Discussion in 'General Graphics' started by dmchaderer, Oct 1, 2021.

  1. dmchaderer

    dmchaderer

    Joined:
    Nov 13, 2019
    Posts:
    23
    Hi Comunity,

    I have a question about Directional Shadows:

    I have a day-night-cycle set up using the Physically Based Sky and its all looking quite good so far. This means that when the sun sets the Directional light is at a 90-degree angle creating a really dramatic mood.

    This also means that this light casts shadows at a 90-degree angle which is correct but causes two issues: First, the shadows move really fast at sunset making the scene quite unsettled. And second the shadow frustrum then needs to render about the entire scene which has a considerable performance overhead.

    Now I’m trying to do what can be observed in a lot of games: Clamp the shadow frustrums angle at a level so that the shadows won’t get longer than I want them to be.
    Of course I could just clamp the angle of the directional light. But one would soon notice that it’s incorrect from its specular highlights and the scenes volumetrics.

    I’ve been searching for an entry point for this around the C#-side of HDRP but I couldn’t find one.

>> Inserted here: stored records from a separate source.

(* ===== verification/StepLaws.v ===== *)
(** The step as a whole (cmd/kbuild-step/main.go, [run]): the tree it was given is
    only ever a truthful one, over any sequence of sparing builds killed anywhere; what it
    exports comes from the tree its inputs name; and a build that breaks the
    contract of its environment touches nothing. *)

From stdpp Require sorting.
From S2P Require Import Prelude GoString GoTime GoSort Sha256 Timestamp Spec SpecValid LLB LLBLaws StepEnv Expect Download Mount Tree TreeLaws SeedLaws PrepareLaws ConfigureLaws Step.

Create HintDb keeps.

(** ** What follows prepareTree keeps the prepared tree *)

Section keeps.
Context (W : World) (want : string).

Definition keeps {E A} (c : M E A) : Prop :=
  triple (prepared W want) c (λ _, prepared W want) (prepared W want).

Lemma prepared_own m m' :
  (∀ p, own p = false → m' !! p = m !! p) → m' !! stampFile = m !! stampFile →
  prepared W want m → prepared W want m'.
Proof. intros Hp Hs [Hw Hb]. split; [by rewrite Hs|]. by eapply built_own. Qed.

Lemma prepared_insert m p c :
  own p = true → p ≠ stampFile → prepared W want m → prepared W want (<[p := c]> m).
Proof.
  intros Ho Hp. apply prepared_own; [|by apply lookup_insert_ne].
  intros q Hq. apply lookup_insert_ne. intros ->. congruence.
Qed.

Lemma prepared_delete m p :
  own p = true → p ≠ stampFile → prepared W want m → prepared W want (delete p m).
Proof.
  intros Ho Hp. apply prepared_own; [|by apply lookup_delete_ne].
  intros q Hq. apply lookup_delete_ne. intros ->. congruence.
Qed.

Lemma keeps_bind {E A B} (c : M E A) (f : A → M E B) :
  keeps c → (∀ a, keeps (f a)) → keeps (c ≫= f).
Proof. intros Hc Hf. by eapply triple_bind. Qed.

Lemma keeps_ret {E A} (a : A) : keeps (mret a : M E A).
Proof. intros m Hm. by split. Qed.

Lemma keeps_get {E} : keeps (get : M E mount).
Proof. intros m Hm. by split. Qed.

Lemma keeps_read {E} p : keeps (read p : M E (option string)).
Proof. intros m Hm. by split. Qed.

Lemma keeps_fail {E A} (e : E) : keeps (fail e : M E A).
Proof. intros m Hm. by split. Qed.

Lemma keeps_lift {E F A} (f : F → E) (r : result F A) : keeps (lift f r).
Proof. intros m Hm. split; [constructor|]. cbn. by destruct (map_err f r). Qed.

Lemma keeps_wrap {E F A} (f : F → E) (c : M F A) : keeps c → keeps (wrap f c).
Proof. intros H. by apply triple_wrap. Qed.

Lemma keeps_write {E} p c : own p = true → p ≠ stampFile → keeps (write p c : M E unit).
Proof.
  intros Ho Hp. apply triple_write; intros m Hm; [|by apply prepared_insert].
  apply write_states_Forall. intros k _. by apply prepared_insert.
Qed.

Lemma keeps_remove {E} p : own p = true → p ≠ stampFile → keeps (remove p : M E unit).
Proof. intros Ho Hp. by apply triple_remove; intros m Hm; apply prepared_delete. Qed.

Lemma keeps_append p c : own p = true → p ≠ stampFile → keeps (append p c).
Proof.
  intros Ho Hp m Hm. unfold append. destruct (m !! p) as [old|]; [|by split].
  split; [|by apply prepared_insert].
  apply Forall_forall. intros m' (k & -> & _)%list_elem_of_fmap. by apply prepared_insert.
Qed.

Lemma keeps_runMake I `{!Spares W I} args e : keeps (runMake W I args e).
Proof using.
  apply triple_external. intros m [Hs Hb].
  pose proof (make_spares (env I) args m stampFile (λ _ _, eq_refl) eq_refl) as Hk.
  destruct (make W (env I) args m) as [[ms m'] ok] eqn:E.
  assert (Forall (prepared W want) (ms ++ [m'])) as H.
  { apply Forall_forall. intros m1 Hin. rewrite Forall_forall in Hk.
    split; [by rewrite Hk|]. eapply built_make; [exact Hb|exact E|by apply list_elem_of_In]. }
  apply Forall_app in H as [H1 H2]. rewrite Forall_singleton in H2. done.
Qed.
End keeps.

#[export] Hint Resolve keeps_ret keeps_get keeps_read keeps_fail keeps_lift keeps_runMake : keeps.
#[export] Hint Extern 1 (keeps _ _ (write _ _)) => apply keeps_write; [reflexivity|discriminate] : keeps.
#[export] Hint Extern 1 (keeps _ _ (remove _)) => apply keeps_remove; [reflexivity|discriminate] : keeps.
#[export] Hint Extern 1 (keeps _ _ (append _ _)) => apply keeps_append; [reflexivity|discriminate] : keeps.

(** Along a program: every call by its hint, every branch. *)
Ltac keep :=
  repeat (intros;
          first [ solve [eauto with keeps]
                | apply keeps_bind
                | apply keeps_wrap
                | match goal with |- keeps _ _ (match ?x with _ => _ end) => destruct x end ]).

Lemma kbf_seed x : kbf (".kbf-seed-" +:+ x) = true.
Proof. unfold kbf, top. rewrite Cut_after by done. by destruct (Cut x "/") as [[a b] ok]. Qed.

Lemma stale_own p : is_stale p = true → own p = true ∧ p ≠ stampFile.
Proof.
  unfold is_stale. intros H. apply andb_true_iff in H as [H _]. apply andb_true_iff in H as [_ H].
  apply HasPrefix_spec in H as [t ->]. split; [|done]. unfold own. by rewrite kbf_seed.
Qed.

Section run.
Context (W : World) `{!WorldOk W, !BucketOk W} (X : Exporter).
Context (expect : file) (jobs : Z) (stage rnd : string).
Abbreviation run := (Step.run W X expect jobs stage rnd).

Section want.
Context (want : string).
Abbreviation keeps := (keeps W want).

Lemma keeps_configure I `{!Spares W I} : keeps (configure W I).
Proof using. unfold configure. keep. Qed.

Lemma keeps_seedPush c : keeps (seedPush X rnd c).
Proof using.
  unfold seedPush. destruct (s3Target c); [|keep].
  assert (∀ t : string, own (".kbf-seed-" +:+ t) = true ∧ ".kbf-seed-" +:+ t ≠ stampFile) as Ht.
  { intros t. split; [|done]. unfold own. by rewrite kbf_seed. }
  keep; (apply keeps_write || apply keeps_remove); apply Ht.
Qed.

Lemma keeps_copyFiles l out : keeps (copyFiles l out).
Proof using. revert out. induction l as [|[s d] l IH]; intros out; cbn; keep. Qed.

Lemma keeps_publish seed : keeps (publish X rnd seed).
Proof using. unfold publish. pose proof keeps_seedPush. keep. Qed.

Lemma keeps_tail I `{!Spares W I} r seed :
  keeps (gate expect;;
         remove ".version";;
         out ← bundle r;
         check_modules r;;
         compile W jobs I r;;
         out ← copyFiles (map_to_list (artifacts r)) out;
         out ← (if wantConfig r then copyFiles [(".config", "/out/config")] out else mret out);
         out ← (if wantModules r then packModules W X stage I out else mret out);
         pushed ← publish X rnd seed;
         mret (out, pushed)).
Proof using.
  pose proof keeps_copyFiles. pose proof keeps_publish.
  unfold gate, bundle, check_modules, compile, packModules. keep.
Qed.
End want.

(** ** A run keeps the mount truthful *)

Lemma truthful_own m m' :
  (∀ p, own p = false → m' !! p = m !! p) → m' !! stampFile = m !! stampFile →
  truthful W m → truthful W m'.
Proof.
  intros Hp Hs Hm w. rewrite Hs, (Hp "Makefile") by done. intros Hw Hst Hmk.
  apply (built_own W w m); [by apply Hm|done].
Qed.

Lemma triple_sweep : triple (truthful W) sweep (λ _, truthful W) (truthful W).
Proof.
  unfold sweep. eapply triple_bind; [apply triple_get|]. intros m0.
  apply (triple_pre _ (truthful W)); [|by intros m [_ ?]]. apply triple_each.
  intros p Hp. rewrite <- list_elem_of_In, sort_strings_perm, elem_of_filter_bool in Hp.
  destruct Hp as [[Ho Hne]%stale_own _].
  assert (∀ m, truthful W m → truthful W (delete p m)) as H.
  { intros m. apply truthful_own; [|by apply lookup_delete_ne].
    intros q Hq. apply lookup_delete_ne. intros ->. congruence. }
  by apply triple_remove.
Qed.

(** The environment with the timestamp is as consistent. *)
Lemma consistent_Setenv ts I : consistent I → consistent (Setenv "KBUILD_BUILD_TIMESTAMP" ts I).
Proof.
  unfold consistent, Tree.getenv, StepEnv.getenv, Setenv. cbn [env].
  by rewrite !lookup_insert_ne by done.
Qed.

Lemma source_content_Setenv ts I c :
  source_content W (Setenv "KBUILD_BUILD_TIMESTAMP" ts I) c ↔ source_content W I c.
Proof.
  unfold source_content, Tree.getenv, StepEnv.getenv, Setenv. cbn [env srcs].
  by rewrite !lookup_insert_ne by done.
Qed.

Lemma stampWant_Setenv ts I : stampWant (Setenv "KBUILD_BUILD_TIMESTAMP" ts I) = stampWant I.
Proof.
  unfold stampWant, patchFiles, Tree.getenv, StepEnv.getenv, Setenv. cbn [env patches srcs].
  by rewrite !lookup_insert_ne by done.
Qed.

#[export] Instance Spares_Setenv ts I :
  Spares W I → Spares W (Setenv "KBUILD_BUILD_TIMESTAMP" ts I).
Proof using.
  intros [H1 H2 H3]. split.
  - intros e args m p He. apply H1. intros k Hk. rewrite (He k Hk). unfold Setenv. cbn [env].
    by rewrite lookup_insert_ne.
  - exact H2.
  - intros ext c Hc%source_content_Setenv. by apply H3.
Qed.

Lemma triple_run I `{!Spares W I} :
  consistent I →
  triple (truthful W) (run I) (λ _ m, ∃ want, stampWant I = Ok want ∧ prepared W want m) (truthful W).
Proof using All.
  intros Hcons. unfold Step.run.
  eapply triple_bind; [apply triple_lift; done|]. intros ts. apply triple_pure. intros _.
  cbv zeta. set (I' := Setenv "KBUILD_BUILD_TIMESTAMP" ts I).
  assert (Spares W I') by (by apply Spares_Setenv).
  eapply triple_bind; [apply triple_lift; done|]. intros r. apply triple_pure. intros _.
  eapply triple_bind; [apply triple_lift; done|]. intros u. apply triple_pure. intros _.
  eapply triple_bind; [apply triple_sweep|]. intros u'.
  eapply triple_bind.
  { apply triple_wrap. apply (triple_prepareTree W I' (loadSeedCfg (secrets I'))).
    by apply consistent_Setenv. }
  intros v. apply triple_exists. intros want. apply triple_pure. intros Hw.
  unfold I' in Hw. rewrite stampWant_Setenv in Hw.
  eapply triple_conseq; [|done| |apply prepared_truthful].
  - apply keeps_bind; [by apply keeps_wrap, keeps_configure|]. intros w.
    apply (keeps_tail want I' r (loadSeedCfg (secrets I'))).
  - intros a m Hm. by exists want.
Qed.
End run.

(** ** Any sequence of builds *)

(** The environment the graph declares is consistent. *)
Lemma consistent_compile nonce s I :
  valid_spec s → compile_env nonce s ⊆ env I → consistent I.
Proof.
  intros V Hsub.
  assert (∀ k v, _ → Tree.getenv I k = v) as Hget by exact (λ k v, getenv_within nonce s (env I) k v Hsub).
  pose proof (Hget "SRC_LOCAL" (SourceLocalName s) ltac:(simpl; tauto)) as Hl.
  pose proof (Hget "SRC_ID" (source_identity s).1.1 ltac:(simpl; tauto)) as Hid.
  pose proof (Hget "SRC_SHA256" (source_identity s).2 ltac:(simpl; tauto)) as Hsha.
  pose proof (safe_source s V) as Hsafe. pose proof (v_source _ V) as Hsrc.
  unfold consistent. rewrite Hl, Hid, Hsha. unfold source_identity in *.
  destruct (String.eqb_spec (SourceLocalName s) "") as [He|Hne]; cbn [negb fst snd] in *.
  - destruct Hsafe as (Hi & _ & _). split; [done|]. intros _.
    destruct (String.eqb_spec (SourceSHA256 s) "") as [Hs|Hs]; [right|left]; [|done].
    split; [done|]. by destruct Hsrc.
  - destruct Hsafe as (Hi & _ & _). split; [done|]. by intros ?.
Qed.

(** The persistent mount over its life: created empty, then handed to one build after
    another - any valid specification, any context, any machine, of builds that spare
    the step's own files - each of which runs to its end, fails, or is killed at any
    point. *)
Inductive reachable (W : World) (X : Exporter) : mount → Prop :=
  | reach_new : reachable W X ∅
  | reach_build s nonce I expect jobs stage rnd m m' :
      reachable W X m → valid_spec s → compile_env nonce s ⊆ env I → Spares W I →
      let o := run W X expect jobs stage rnd I m in
      In m' (final o :: passed o) → reachable W X m'.

Lemma reachable_mount (W : World) (X : Exporter) (m : mount) :
  WorldOk W → BucketOk W → reachable W X m → truthful W m.
Proof.
  intros HW HB Hr. induction Hr as [|s nonce I expect jobs stage rnd m m' _ IH V Hsub HS o Hin].
  - by apply not_stamped_truthful.
  - destruct (triple_run W X expect jobs stage rnd I (consistent_compile _ _ _ V Hsub) m IH) as [H1 H2].
    fold o in H1, H2. destruct Hin as [<-|Hin].
    + destruct (ret o); [|done]. destruct H2 as (want & _ & Hp). by eapply prepared_truthful.
    + rewrite Forall_forall in H1. apply H1. by apply list_elem_of_In.
Qed.

(** C3. A persistent mount is safe to share among builds that spare the step's own files:
    none extracts a tarball that holds a .kbf- file, none has a patch or a make that
    touches one. (One that does can leave a stamp that lies, [TreeScenarios.forged_stamp].)
    The bucket, if one is used, holds what steps pushed of truly stamped trees ([BucketOk]).
    Whatever sequence of such builds a mount has been through, killed wherever they
    were, its stamp is truthful; and the next of them to succeed on it leaves the wanted
    stamp over a tree built from a complete extraction of its own source and patch
    series. *)
Theorem reachable_truthful (W : World) (X : Exporter) (m : mount) :
  WorldOk W → BucketOk W → reachable W X m →
  truthful W m ∧
  ∀ s nonce I expect jobs stage rnd, valid_spec s → compile_env nonce s ⊆ env I → Spares W I →
    let o := run W X expect jobs stage rnd I m in
    is_ok (ret o) = true → ∃ want, stampWant I = Ok want ∧ prepared W want (final o).
Proof.
  intros HW HB Hr. pose proof (reachable_mount W X m HW HB Hr) as Hm.
  split; [done|]. intros s nonce I expect jobs stage rnd V Hsub HS o Hok.
  destruct (triple_run W X expect jobs stage rnd I (consistent_compile _ _ _ V Hsub) m Hm) as [_ H2].
  fold o in H2. by destruct (ret o).
Qed.

(** A build outside its contract touches nothing: an epoch that is no timestamp,
    a target list that is empty or names an unknown target, a requested push without
    its secrets - each is the error, found before the mount is so much as swept. *)
Theorem run_contract_first (W : World) (X : Exporter) (expect : file) (jobs : Z)
    (stage rnd : string) (I : inputs) (m : mount) :
  let run := run W X expect jobs stage rnd I m in
  (∀ e, Timestamp (Tree.getenv I "SOURCE_DATE_EPOCH") = Err e →
        run = Outcome [] m (Err (RTimestamp e))) ∧
  (∀ ts e, Timestamp (Tree.getenv I "SOURCE_DATE_EPOCH") = Ok ts → resolveTargets (env I) = Err e →
        run = Outcome [] m (Err (RTarget e))) ∧
  (∀ ts r e, Timestamp (Tree.getenv I "SOURCE_DATE_EPOCH") = Ok ts → resolveTargets (env I) = Ok r →
        checkSeedPush (env I) (loadSeedCfg (secrets I)) = Err e →
        run = Outcome [] m (Err (RSeedPush e))).
Proof.
  assert (∀ ts, resolveTargets (env (Setenv "KBUILD_BUILD_TIMESTAMP" ts I)) = resolveTargets (env I) ∧
    checkSeedPush (env (Setenv "KBUILD_BUILD_TIMESTAMP" ts I))
      (loadSeedCfg (secrets (Setenv "KBUILD_BUILD_TIMESTAMP" ts I))) =
    checkSeedPush (env I) (loadSeedCfg (secrets I))) as Hs.
  { intros ts. unfold resolveTargets, checkSeedPush, StepEnv.getenv, Setenv. cbn [env secrets].
    by rewrite !lookup_insert_ne by done. }
  cbv zeta. unfold Step.run. split_and!.
  - intros e He. by erewrite bind_fails by (unfold lift; cbn; by rewrite He).
  - intros ts e Hts He. rewrite (bind_lift _ _ _ ts) by done. cbv zeta.
    erewrite bind_fails; [reflexivity|]. unfold lift. cbn [ret]. by rewrite (proj1 (Hs ts)), He.
  - intros ts r e Hts Hr He. rewrite (bind_lift _ _ _ ts) by done. cbv zeta.
    rewrite (bind_lift _ _ _ r) by (by rewrite (proj1 (Hs ts))).
    erewrite bind_fails; [reflexivity|]. unfold lift. cbn [ret]. by rewrite (proj2 (Hs ts)), He.
Qed.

    So please: If anyone else has tried this or one of you Unity guys could point me in the right direction that would be much appreciated.

    Cheers
    Dominik


    Note:
    Currently on HDRP 10.5 with Unity 2020.3.14f1
     
  2. dmchaderer

    dmchaderer

    Joined:
    Nov 13, 2019
    Posts:
    23
    bump

    Here's a sketch of what I'm trying to achieve: The directional Light is at a low angle and the shadow frustrum would be the black rectangle at a much steeper angle so that the cubes shadows won't get too long.

    Any thoughts?


    upload_2021-10-26_12-15-52.png
     
  3. joshuacwilde

    joshuacwilde

    Joined:
    Feb 4, 2018
    Posts:
    731
    If you are using the standard shader you should be able to check if you are currently lighting using a directional light (_WorldSpaceLightPos0.w == 0) and then instead of lighting with that direction, use your own direction that you set from a uniform Shader.SetGlobalVector().

    You can do all this from a custom lighting model : https://docs.unity3d.com/Manual/SL-SurfaceShaderLighting.html

    But instead of writing your own lighting model, you just call Unity's built in lighting model, only overriding the light direction with your own.
     
  4. tawdry

    tawdry

    Joined:
    Sep 3, 2014
    Posts:
    1,357
    If you are using deferred lightning you could add a second directional light. Set your main one you are using for the day night cycle to shadow off and enable shadows on the second directional light then set its angle to what you wish at whatever stage of day.Never tried hdrp so not sure if it has a deferred mode option?